How to Ignite a Pilot Light for Water Heater

In the heart of every home, a reliable water heater ensures a steady supply of warm water for bathing, cleaning, and countless daily tasks. Yet, understanding the intricate process of lighting the pilot light can be a daunting task for many homeowners. Fear not, as our comprehensive guide is here to demystify this essential aspect of home maintenance.

Whether you’re a new homeowner or simply need a refresher, our step-by-step instructions will empower you to confidently light the pilot on your water heater. With clear explanations and safety precautions, we’ll guide you through the process, ensuring your home remains comfortably warm and functional all year round.

Types of Water Heaters Available

A high-efficiency water heater.
Photo Credit: Randy Tucker – A high-efficiency water heater.
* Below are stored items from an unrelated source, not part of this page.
(* ===== verification/Framing.v ===== *)
(** * Framing: the packets of a byte stream, however it is cut

    The receiving side of [DiscordSocket] as a refinement: a parser of the
    whole stream, written without buffers, and the proof that [ReadHandler],
    called once for every piece the network delivers, does the same. *)

From S2P Require Import Prelude MessageBuffer Utf8 Strings BigNumber Srp6 Timer Enums ByteBuffer Wire Packets.
From S2P Require Import Queues Async Socket Session DiscordSocket.
Open Scope Z_scope.
Import DS.

(** ** The stream parser *)

Inductive status := SReading | SClosed | SWaiting.

Section framing.
Context {H : Host}.

Definition HEADER : Z := Header.sizeof_DiscordClientPktHeader.

(** Parse what has arrived: packets are handled one after another until the
    data ends ([SReading], with the incomplete rest), until a packet is refused
    ([SClosed]), or until one asks the database ([SWaiting], with what follows
    it).  [fuel] bounds the number of packets. *)
Fixpoint parse (fuel : nat) (c : Core) (p : list Z) : outcome exn status * Core * list Z :=
  match fuel with
  | O => (UB, c, p)
  | S fuel =>
      if zlen p <? HEADER then (Ret SReading, c, p)
      else
        let h := Header.decode (ztake HEADER p) in
        if negb (Header.IsValidSize h) || negb (Header.IsValidOpcode h) then
          (Ret SClosed, set_session None c, [])
        else
          let n := Header.h_size h - 2 in
          let body := zdrop HEADER p in
          if zlen body <? n then (Ret SReading, c, p)
          else
            match Dispatch true (Header.h_cmd h)
                    (mkPacket (Header.h_cmd h) (mkBB 0 0 (ztake n body))) c with
            | (Ret ROk, c) => parse fuel c (zdrop n body)
            | (Ret RError, c) => (Ret SClosed, set_session None c, [])
            | (Ret RWaitingForQuery, c) => (Ret SWaiting, c, zdrop n body)
            | (Throw e, c) => (Throw e, c, [])
            | (AssertFail, c) => (AssertFail, c, [])
            | (UB, c) => (UB, c, [])
            end
  end.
We take hot water for granted until one morning when the shower is cold, and no matter how long you run the water, it never heats up.
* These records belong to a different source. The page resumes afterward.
(** ** The calls replayed

    What the calls do, apart from the loops that make them: an asynchronous
    callable at the front runs and is taken off; the task at the front of the queue,
    which is due, is taken off and its handler's commands are carried out. *)

Inductive replays : list (call callable) → TS → TS → Prop :=
  | replays_nil s : replays [] s s
  | replays_async c d (l rest : list callable) cs s s1 s2 :
      ts_async s = c :: l →
      fold_left (λ s o, apply o s) (async_body c) (log (CalledAsync c) s) = s1 →
      ts_async s1 = d :: rest → replays cs (set_async rest s1) s2 →
      replays (CalledAsync c :: cs) s s2
  | replays_task n t l cs context s s1 s2 :
      ts_holder s = n :: l → ts_tasks s !! n = Some t → t_end t <= ts_now s →
      run_commands (body (t_task t) (t_repeated t) (t_group t))
        (mkContext n false, log (CalledTask n (t_end t) (t_repeated t)) (Pop s)) =
        (Ret (), (context, s1)) →
      replays cs s1 s2 → replays (CalledTask n (t_end t) (t_repeated t) :: cs) s s2.

Lemma replays_app cs1 cs2 s1 s2 s3 :
  replays cs1 s1 s2 → replays cs2 s2 s3 → replays (cs1 ++ cs2) s1 s3.
Proof.
  intros H1 H2. induction H1; cbn [app];
  [done|eapply replays_async; eauto|eapply replays_task; eauto].
Qed.

Lemma apply_calls o s : ts_calls (apply o s) = ts_calls s.
Proof.
  destruct o; try done. cbn [apply]. revert s.
  induction groups as [|g gs IH]; intros s; cbn [fold_left]; [done|]. by rewrite IH.
Qed.

Lemma fold_apply_calls os s : ts_calls (fold_left (λ s o, apply o s) os s) = ts_calls s.
Proof. revert s. induction os as [|o os IH]; intros s; cbn [fold_left]; [done|]. by rewrite IH, apply_calls. Qed.

Lemma run_commands_calls ks c s c' s' :
  run_commands ks (c, s) = (Ret (), (c', s')) → ts_calls s' = ts_calls s.
Proof.
  revert c s. induction ks as [|k ks IH]; intros c s E; cbn [run_commands] in E; [by injection E as <- <-|].
  apply bind_ret_inv in E as ([] & [c1 s1] & E1 & E). rewrite (IH _ _ E). clear IH E.
  destruct k as [d|g| |time g task|o]; cbn [run_command] in E1;
    try (injection E1 as <- <-; done); [|injection E1 as <- <-; apply apply_calls].
  rewrite bind_gets in E1. cbn [fst] in E1. destruct (tc_consumed c); [done|].
  by injection E1 as <- <-.
Qed.

Lemma run_asyncs_replays fuel s r s' :
  run_asyncs fuel s = (Ret r, s') →
  ∃ cs, ts_calls s' = ts_calls s ++ cs ∧ replays cs s s'.
Proof.
  revert s. induction fuel as [|fuel IH]; intros s E; rewrite run_asyncs_eq in E;
    (destruct (ts_async s) as [|c l] eqn:El;
     [injection E as <- <-; exists []; rewrite app_nil_r; split; [done|constructor]|]); [done|].
  apply bind_ret_inv in E as ([] & s2 & E1 & E). unfold run_async in E1. rewrite bind_modify, bind_gets in E1.
  set (s1 := fold_left _ _ _) in E1. destruct (ts_async s1) as [|d rest] eqn:Ed; [done|].
  injection E1 as <-. unfold valid in E. rewrite bind_gets in E.
  assert (ts_calls s1 = ts_calls s ++ [CalledAsync c]) as C1 by apply fold_apply_calls.
  assert (∀ cs, replays cs (set_async rest s1) s' → replays (CalledAsync c :: cs) s s') as R
    by (intros cs; by apply (replays_async c d l rest)).
  destruct (ts_predicate _ _).
  - apply IH in E as (cs & C & Rs). exists (CalledAsync c :: cs). split; [|by apply R].
    rewrite C. cbn [set_async ts_calls]. by rewrite C1, <- app_assoc.
  - injection E as <- <-. exists [CalledAsync c]. split; [done|]. apply R. constructor.
Qed.

Lemma run_tasks_replays fuel s r s' :
  run_tasks fuel s = (Ret r, s') →
  ∃ cs, ts_calls s' = ts_calls s ++ cs ∧ replays cs s s'.
Proof.
  revert s. induction fuel as [|fuel IH]; intros s E; rewrite run_tasks_eq in E;
    (destruct (ts_holder s) as [|n l] eqn:El;
     [injection E as <- <-; exists []; rewrite app_nil_r; split; [done|constructor]|]);
    (destruct (Z.ltb_spec (ts_now s) (end_of (ts_tasks s) n)) as [|Hdue];
     [injection E as <- <-; exists []; rewrite app_nil_r; split; [done|constructor]|]); [done|].
  apply bind_ret_inv in E as ([] & s1 & E1 & E). unfold Invoke in E1.
  change (ts_tasks (Pop s)) with (ts_tasks s) in E1.
  destruct (ts_tasks s !! n) as [t|] eqn:Et; [|done].
  destruct (run_commands _ _) as [o [c s2]] eqn:Er. injection E1 as -> <-.
  unfold valid in E. rewrite bind_gets in E.
  assert (t_end t <= ts_now s) as Hd by (unfold end_of in Hdue; by rewrite Et in Hdue).
  pose proof (run_commands_calls _ _ _ _ _ Er) as C1. cbn [log Pop set_queue ts_calls] in C1.
  assert (∀ cs, replays cs s2 s' → replays (CalledTask n (t_end t) (t_repeated t) :: cs) s s') as R
    by (intros cs; by apply (replays_task n t l cs c)).
  destruct (ts_predicate _ _).
  - apply IH in E as (cs & C & Rs). exists (CalledTask n (t_end t) (t_repeated t) :: cs).
    split; [|by apply R]. by rewrite C, C1, <- app_assoc.
  - injection E as <- <-. eexists [_]. split; [done|]. apply R. constructor.
Qed.

Lemma Dispatch_replays fuel s r s' :
  Dispatch fuel s = (Ret r, s') → ∃ cs, ts_calls s' = ts_calls s ++ cs ∧ replays cs s s'.
Proof.
  unfold Dispatch. unfold valid at 1. rewrite bind_gets. intros E.
  destruct (negb _); [injection E as <- <-; exists []; rewrite app_nil_r; split; [done|constructor]|].
  apply bind_ret_inv in E as (ok & s1 & E1 & E). apply run_asyncs_replays in E1 as (cs1 & C1 & R1).
  destruct (negb ok).
  - injection E as <- <-. by exists cs1.
  - apply run_tasks_replays in E as (cs2 & C2 & R2). exists (cs1 ++ cs2).
    split; [by rewrite C2, C1, <- app_assoc|by eapply replays_app].
Qed.

(** *** Clients that leave planned tasks alone: nothing is cancelled, put off or
    planned anew *)

Definition adds_only (o : operation handler callable) : Prop :=
  match o with Async _ | Schedule _ _ _ => True | _ => False end.

Definition quiet : Prop :=
  (∀ h r g, Forall (λ k, match k with OnScheduler o => adds_only o | _ => True end) (body h r g)) ∧
  (∀ c, Forall adds_only (async_body c)).

(** A task still planned as it was. *)
Definition planned (n : nat) (t : Task handler) (s : TS) : Prop :=
  n ∈ ts_holder s ∧ ts_tasks s !! n = Some t ∧ (n < ts_fresh s)%nat.

Lemma planned_InsertTask n t u s : planned n t s → planned n t (InsertTask u s).
Proof.
  intros (H1 & H2 & H3). split; [|split]; cbn.
  - rewrite insert_perm. by right.
  - by rewrite lookup_insert_ne by lia.
  - lia.
Qed.

Lemma planned_fold n t os s :
  Forall adds_only os → planned n t s → planned n t (fold_left (λ s o, apply o s) os s).
Proof.
  intros Hos. revert s. induction Hos as [|o os Ho _ IH]; intros s Hp; cbn [fold_left]; [done|].
  apply IH. destruct o; try done. by apply planned_InsertTask.
Qed.

Lemma planned_commands n t m ks b s c' s' :
  n ≠ m → Forall (λ k, match k with OnScheduler o => adds_only o | _ => True end) ks →
  planned n t s → run_commands ks (mkContext m b, s) = (Ret (), (c', s')) → planned n t s'.
Proof.
  intros Hn Hks. revert b s. induction Hks as [|k ks Hk _ IH]; intros b s Hp E;
    cbn [run_commands] in E; [by injection E as <- <-|].
  apply bind_ret_inv in E as ([] & [c1 s1] & E1 & E).
  assert (∀ f, planned n t (alter_task f m s)) as Halter.
  { intros f. destruct Hp as (H1 & H2 & H3). split; [done|]. split; [|done].
    cbn. by rewrite lookup_alter_ne. }
  enough (∃ b', c1 = mkContext m b' ∧ planned n t s1) as (b' & -> & Hp1) by (by eapply IH).
  destruct k as [d|g| |time g task|o]; cbn [run_command tc_task] in E1.
  - rewrite bind_gets in E1. cbn [fst tc_consumed] in E1. destruct b; [done|].
    injection E1 as <- <-. exists true. split; [done|]. destruct (Halter (repeat_task d)) as (H1 & H2 & H3).
    split; [|done]. cbn. rewrite insert_perm. by right.
  - injection E1 as <- <-. by exists b.
  - injection E1 as <- <-. by exists b.
  - injection E1 as <- <-. exists b. split; [done|]. by apply planned_InsertTask.
  - injection E1 as <- <-. exists b. split; [done|]. by apply (planned_fold n t [o]); [constructor|].
Qed.

(** A task planned is called as it was planned, or is still planned. *)
Lemma planned_called cs s s' n t :
  quiet → replays cs s s' → planned n t s →
  CalledTask n (t_end t) (t_repeated t) ∈ cs ∨ planned n t s'.
Proof.
  intros [Qb Qa] R. induction R as [s|c d l rest cs s s1 s2 _ E1 _ _ IH|
    m u l cs ctx s s1 s2 E1 E2 E3 E4 _ IH]; intros Hp; [by right| |].
  - destruct IH as [Hc|Hp']; [|left; by right|by right]. rewrite <- E1.
    by apply (planned_fold n t (async_body c) (log (CalledAsync c) s)).
  - destruct (decide (n = m)) as [->|Hn].
    { destruct Hp as (_ & Hp & _). simplify_eq. left. by left. }
    destruct IH as [Hc|Hp']; [|left; by right|by right].
    eapply (planned_commands n t m); [done|apply Qb| |exact E4].
    destruct Hp as (H1 & H2 & H3). split; [|by split]. cbn. rewrite E1 in H1 |- *.
    by apply elem_of_cons in H1 as [|].
Qed.


(** ** A task that repeats itself

    [context.Repeat()] counts from the time the task was due, not from the time it
    ran, so ticks are neither lost nor shifted by late updates. *)

Fixpoint Updates (fuel : nat) (difftimes : list Z) : SM () :=
  match difftimes with
  | [] => mret ()
  | d :: ds => Update fuel d ;; Updates fuel ds
  end.

Section periodic.
Context (h : handler) (Hh : ∀ r g, body h r g = [Repeat None]).
Context (start period : Z) (Hperiod : 0 < period).

Definition tick (i : nat) : call callable :=
  CalledTask 0%nat (start + (Z.of_nat i + 1) * period) (u32 (Z.of_nat i)).

(** The scheduler after [k] ticks. *)
Definition ticked (k : nat) (now : Z) : TS :=
  mkTS now {[0%nat := mkTask (start + (Z.of_nat k + 1) * period) period None (u32 (Z.of_nat k)) h]}
    1 [0%nat] [] (λ _, true) (map tick (seq 0 k)).

Lemma ticked_0 : apply (Schedule period None h) (new start) = ticked 0 start.
Proof.
  unfold ticked. replace (start + (Z.of_nat 0 + 1) * period) with (start + period) by lia.
  reflexivity.
Qed.

Lemma Repeat_once d n s :
  run_commands [Repeat d] (mkContext n false, s) =
    (Ret (), (mkContext n true, Push n (alter_task (repeat_task d) n s))).
Proof. reflexivity. Qed.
Hot water heaters are a mainstay of modern civilization. They can be electric, on-demand, or, more likely, natural gas or propane-fueled.

We’re looking at just the propane and natural gas heaters in this article.

How a Water Heater Functions

The main diagram on a water heater.
Photo Credit: Randy Tucker – The main diagram on a water heater.

To function correctly, you only need three things to heat water: the first is a fuel supply, either natural gas or propane. The second is water, either municipal or perhaps from a well, and the third is a water heater.

The first two are obvious. Pay your utility bills, and you have both gas and water, but the third, the heater, can fail for a variety of reasons.

The most common reason for water heater failure is a pilot light failure. The pilot light runs on a very small amount of gas, keeping a small flame lit in anticipation of the heater calling for more gas when the thermocouple reaches the lower limit.

The gas fires the boiler, the water heats, and when it hits the upper limit, the thermocouple turns off the flow. It’s a simple, closed-loop system until it’s not.

Water heaters all operate in a similar fashion, but they don’t always relight a pilot light the same way, and the controls adjusting temperature can be very different.

The instructions for operating your heater are on the side of it in a clearly delineated decal.

Instructions For Relighting a Pilot Light

The diagnostic chart on a water heater
Photo Credit: Randy Tucker – The diagnostic chart on a water heater.

Another set of instructions for the initial lighting of the heater or for relighting it if the gas is interrupted is also found on the side of the tank, usually near the control mechanism on the bottom.

In between the gas line fueling the heater and the thermocouple calling for more or less gas is the control box.

Diagnosing a Pilot Light That Won’t Stay On

Water heater control panel.
Photo Credit: Randy Tucker – Water heater control panel.

If you have a pilot light that will not stay on, no matter how long you push the plunger or how carefully you follow the directions, the odds are you have a defective thermocouple.

The good news is that these are very easy to replace.

You’ll find the thermocouple connecting the control box with the interior of the tank. To access it, you may have to remove an outer panel.

The thermocouple is a copper wire, with a wider compression fitting on the control box end and a smaller fitting near the burner inside the tank. You can determine which thermocouple you need by writing down the model and serial number of your water heater and taking it to a plumbing supply shop or a big box “do-it-yourself” store, they’ll all most likely have one compatible with your system in stock.

Before you get started, turn off the gas supply. There is a control knob on the gas line near where it connects to the heater, which you need to flip to the off position, then proceed.

Replacing a Failed Thermocouple

A natural gas shut-off valve.
Photo Credit: Randy Tucker – A natural gas shut-off valve.

Ideally, you should use a wrench the same dimension as the two connecting compression nuts, but if you only have a combination wrench, that will work as well. Do not use channel-lock or traditional pliers since they are likely to damage threads.

Remove the old thermocouple and replace it immediately with the new one. Tighten the fittings. Turn the gas supply back on and then follow the directions for relighting your water heater on the side of the tank.

Give It a Moment, Then Relight Again

Stock image of water heater thermocouple.
Photo Credit: – A standard water heater thermocouple.

Be patient, it may take up to a minute for the gas to recharge in the system. If you have a push-button, plunger-style ignitor, wait 15 seconds after the gas is on and try it. Repeat until the pilot light is lit. You may have to hold down the pilot light button on the control box for a few minutes until the thermocouple is heated, which would be indicated in the instructions with your heater.

Wait a few minutes, then run the hot water and enjoy. However, if it takes more than 5 minutes to ignite, you might have different issues, such as water leaks or gas leaks.